-- Supplied data --
Lemma sources_documents_then_chunks_witness :
  src_title (document_source Samples.untitled_doc) = VStr "notes.txt"
  /\ src_title (document_source Samples.bone_doc) = VStr "Bone loss in microgravity".
Proof.
  destruct (sources_documents_then_chunks empty_search_results) as (_ & _ & Hno & Hyes & _).
  split.
  - destruct (Hno Samples.untitled_doc) as [Hd _]; [ reflexivity | ].
    rewrite Hd. reflexivity.
  - destruct (Hyes Samples.bone_doc (VStr "Bone loss in microgravity")) as [Hd _];
      [ reflexivity | exact Hd ].
Defined.

(** Twelve retrieved rows give ten sources, the documents first. *)
Example extract_sources_truncates :
  map src_type
      (_extract_sources
         {| sr_documents := Some [Samples.bone_doc; Samples.untitled_doc];
            sr_chunks := Some (repeat Samples.bone_chunk 10);
            sr_knowledge_graph := None; sr_combined_results := None;
            sr_query := None; sr_error := None |})
  = ["document"; "document"; "chunk"; "chunk"; "chunk"; "chunk"; "chunk"; "chunk";
     "chunk"; "chunk"].
Proof. vm_compute. reflexivity. Qed.

End Sources.

(* ===================================================================== *)
(** * Facts about the effect monad *)
(* ===================================================================== *)

Module MonadFacts.
Import Binary64 Py Data Effects.

Lemma bind_run {A B} (m : M A) (f : A -> M B) tr :
  (m ≫= f) tr = match m tr with
                | (Return a, tr') => f a tr'
                | (Raise e, tr') => (Raise e, tr')
                end.
Proof. reflexivity. Qed.

Lemma bind_returns {A B} (m : M A) (f : A -> M B) tr b tr2 :
  (m ≫= f) tr = (Return b, tr2) ->
  exists a tr1, m tr = (Return a, tr1) /\ f a tr1 = (Return b, tr2).
Proof.
  rewrite bind_run. destruct (m tr) as [[a | e] tr1]; intros H.
  - eauto.
  - discriminate.
Qed.

(** A [try] whose handler returns a value never raises, and its result is the
    body's unless the body raised. *)
Lemma try_except_returns {A} (body : M A) (h : exn -> A) tr :
  exists a tr',
    try_except body (fun e => ret (h e)) tr = (Return a, tr')
    /\ (body tr = (Return a, tr') \/ exists e, body tr = (Raise e, tr') /\ a = h e).
Proof.
  unfold try_except. destruct (body tr) as [[a | e] tr'] eqn:E.
  - exists a, tr'. auto.
  - exists (h e), tr'. split; [ reflexivity | right; eauto ].
Qed.

Lemma filter_raising_Forall {A} (p : A -> outcome bool) (l : list A) :
  forall r, filter_raising p l = Return r -> Forall (fun x => p x = Return true) r.
Proof.
  induction l as [ | x l IH]; simpl; intros r H.
  - injection H as <-. constructor.
  - destruct (p x) as [b | e] eqn:Ep; simpl in H; [ | discriminate ].
    destruct (filter_raising p l) as [r' | e] eqn:El; simpl in H; [ | discriminate ].
    injection H as <-. destruct b.
    + constructor; [ exact Ep | apply IH; reflexivity ].
    + apply IH; reflexivity.
Qed.

Lemma filter_raising_sublist {A} (p : A -> outcome bool) (l : list A) :
  forall r, filter_raising p l = Return r -> sublist r l.
Proof.
  induction l as [ | x l IH]; simpl; intros r H.
  - injection H as <-. constructor.
  - destruct (p x) as [b | e] eqn:Ep; simpl in H; [ | discriminate ].
    destruct (filter_raising p l) as [r' | e] eqn:El; simpl in H; [ | discriminate ].
    injection H as <-. destruct b.
    + apply sublist_skip, IH; reflexivity.
    + apply sublist_cons, IH; reflexivity.
Qed.

Lemma py_compare_operator op op' a b c :
  py_compare op a b = Return c -> py_compare op' a b = Return c.
Proof. destruct a, b; simpl; intros H; (discriminate || exact H). Qed.

Lemma py_ge_not_lt a b : py_ge a b = Return true -> py_lt a b = Return false.
Proof.
  unfold py_ge, py_lt. destruct (py_compare ">=" a b) as [c | e] eqn:E; simpl; [ | discriminate ].
  rewrite (py_compare_operator _ "<" _ _ _ E). simpl.
  destruct c as [[ | | ] | ]; simpl; intros H; (discriminate || reflexivity).
Qed.

End MonadFacts.

(* ===================================================================== *)
(** * The similarity threshold *)
(* ===================================================================== *)

Module Threshold.
Import Binary64 Py Data Effects Rag MonadFacts.

(** Row [r] is at or above the threshold [t], as Python evaluates
    [r.get('similarity', 0) >= t], and is not below it. *)
Definition passes (t : float) (r : row) : Prop :=
  py_ge (similarity_of r) (VFloat t) = Return true
  /\ py_lt (similarity_of r) (VFloat t) = Return false.

Lemma filtered_rows_pass self rows kept :
  filter_raising (above_threshold self) rows = Return kept ->
  Forall (passes (similarity_threshold self)) kept.
Proof.
  intros H. apply filter_raising_Forall in H.
  eapply Forall_impl; [ exact H | ].
  intros r Hr. split; [ exact Hr | apply py_ge_not_lt, Hr ].
Qed.

Lemma search_documents_filtered W self query limit tr :
  exists docs tr',
    search_documents W self query limit tr = (Return docs, tr')
    /\ Forall (passes (similarity_threshold self)) docs.
Proof.
  unfold search_documents.
  destruct (try_except_returns
              (DocumentProcessor.generate_embeddings W query ≫= fun query_embedding =>
                 match query_embedding with
                 | None | Some [] => ret []
                 | Some embedding =>
                     Store.search_similar_documents W embedding limit ≫= fun similar_docs =>
                       lift (filter_raising (above_threshold self) similar_docs)
                 end)
              (fun _ => []) tr) as (docs & tr' & Hrun & Hbody).
  exists docs, tr'. split; [ exact Hrun | ].
  destruct Hbody as [Hbody | (e & _ & ->)]; [ | constructor ].
  apply bind_returns in Hbody as (emb & tr1 & _ & Hrest).
  destruct emb as [[ | x emb] | ].
  - injection Hrest as <- _. constructor.
  - apply bind_returns in Hrest as (rows & tr2 & _ & Hfilter).
    unfold lift in Hfilter. injection Hfilter as Hfilter _.
    eapply filtered_rows_pass, Hfilter.
  - injection Hrest as <- _. constructor.
Qed.

Lemma search_chunks_filtered W self query limit tr :
  exists chunks tr',
    search_chunks W self query limit tr = (Return chunks, tr')
    /\ Forall (passes (similarity_threshold self)) chunks.
Proof.
  unfold search_chunks.
  destruct (try_except_returns
              (DocumentProcessor.generate_embeddings W query ≫= fun query_embedding =>
                 match query_embedding with
                 | None | Some [] => ret []
                 | Some embedding =>
                     Store.search_similar_chunks W embedding limit ≫= fun similar_chunks =>
                       lift (filter_raising (above_threshold self) similar_chunks)
                 end)
              (fun _ => []) tr) as (chunks & tr' & Hrun & Hbody).
  exists chunks, tr'. split; [ exact Hrun | ].
  destruct Hbody as [Hbody | (e & _ & ->)]; [ | constructor ].
  apply bind_returns in Hbody as (emb & tr1 & _ & Hrest).
  destruct emb as [[ | x emb] | ].
  - injection Hrest as <- _. constructor.
  - apply bind_returns in Hrest as (rows & tr2 & _ & Hfilter).
    unfold lift in Hfilter. injection Hfilter as Hfilter _.
    eapply filtered_rows_pass, Hfilter.
  - injection Hrest as <- _. constructor.
Qed.


End Threshold.

(* ===================================================================== *)
(** * The reasoning pipeline *)
(* ===================================================================== *)

Module Pipeline.
Import Binary64 Py Data Effects Agents MonadFacts.

Ltac run_monad :=
  unfold try_except, call, lift, raise, ret, mbind, M_bind, mret, M_ret in *; simpl in *.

-- Task statement --
Print, please, the lines above from the very first through the one that holds "Proof. vm_compute. reflexivity. Qed.", both included, word for word and with nothing else.

-- Solution to this problem --
Lemma sources_documents_then_chunks_witness :
  src_title (document_source Samples.untitled_doc) = VStr "notes.txt"
  /\ src_title (document_source Samples.bone_doc) = VStr "Bone loss in microgravity".
Proof.
  destruct (sources_documents_then_chunks empty_search_results) as (_ & _ & Hno & Hyes & _).
  split.
  - destruct (Hno Samples.untitled_doc) as [Hd _]; [ reflexivity | ].
    rewrite Hd. reflexivity.
  - destruct (Hyes Samples.bone_doc (VStr "Bone loss in microgravity")) as [Hd _];
      [ reflexivity | exact Hd ].
Defined.

(** Twelve retrieved rows give ten sources, the documents first. *)
Example extract_sources_truncates :
  map src_type
      (_extract_sources
         {| sr_documents := Some [Samples.bone_doc; Samples.untitled_doc];
            sr_chunks := Some (repeat Samples.bone_chunk 10);
            sr_knowledge_graph := None; sr_combined_results := None;
            sr_query := None; sr_error := None |})
  = ["document"; "document"; "chunk"; "chunk"; "chunk"; "chunk"; "chunk"; "chunk";
     "chunk"; "chunk"].
Proof. vm_compute. reflexivity. Qed.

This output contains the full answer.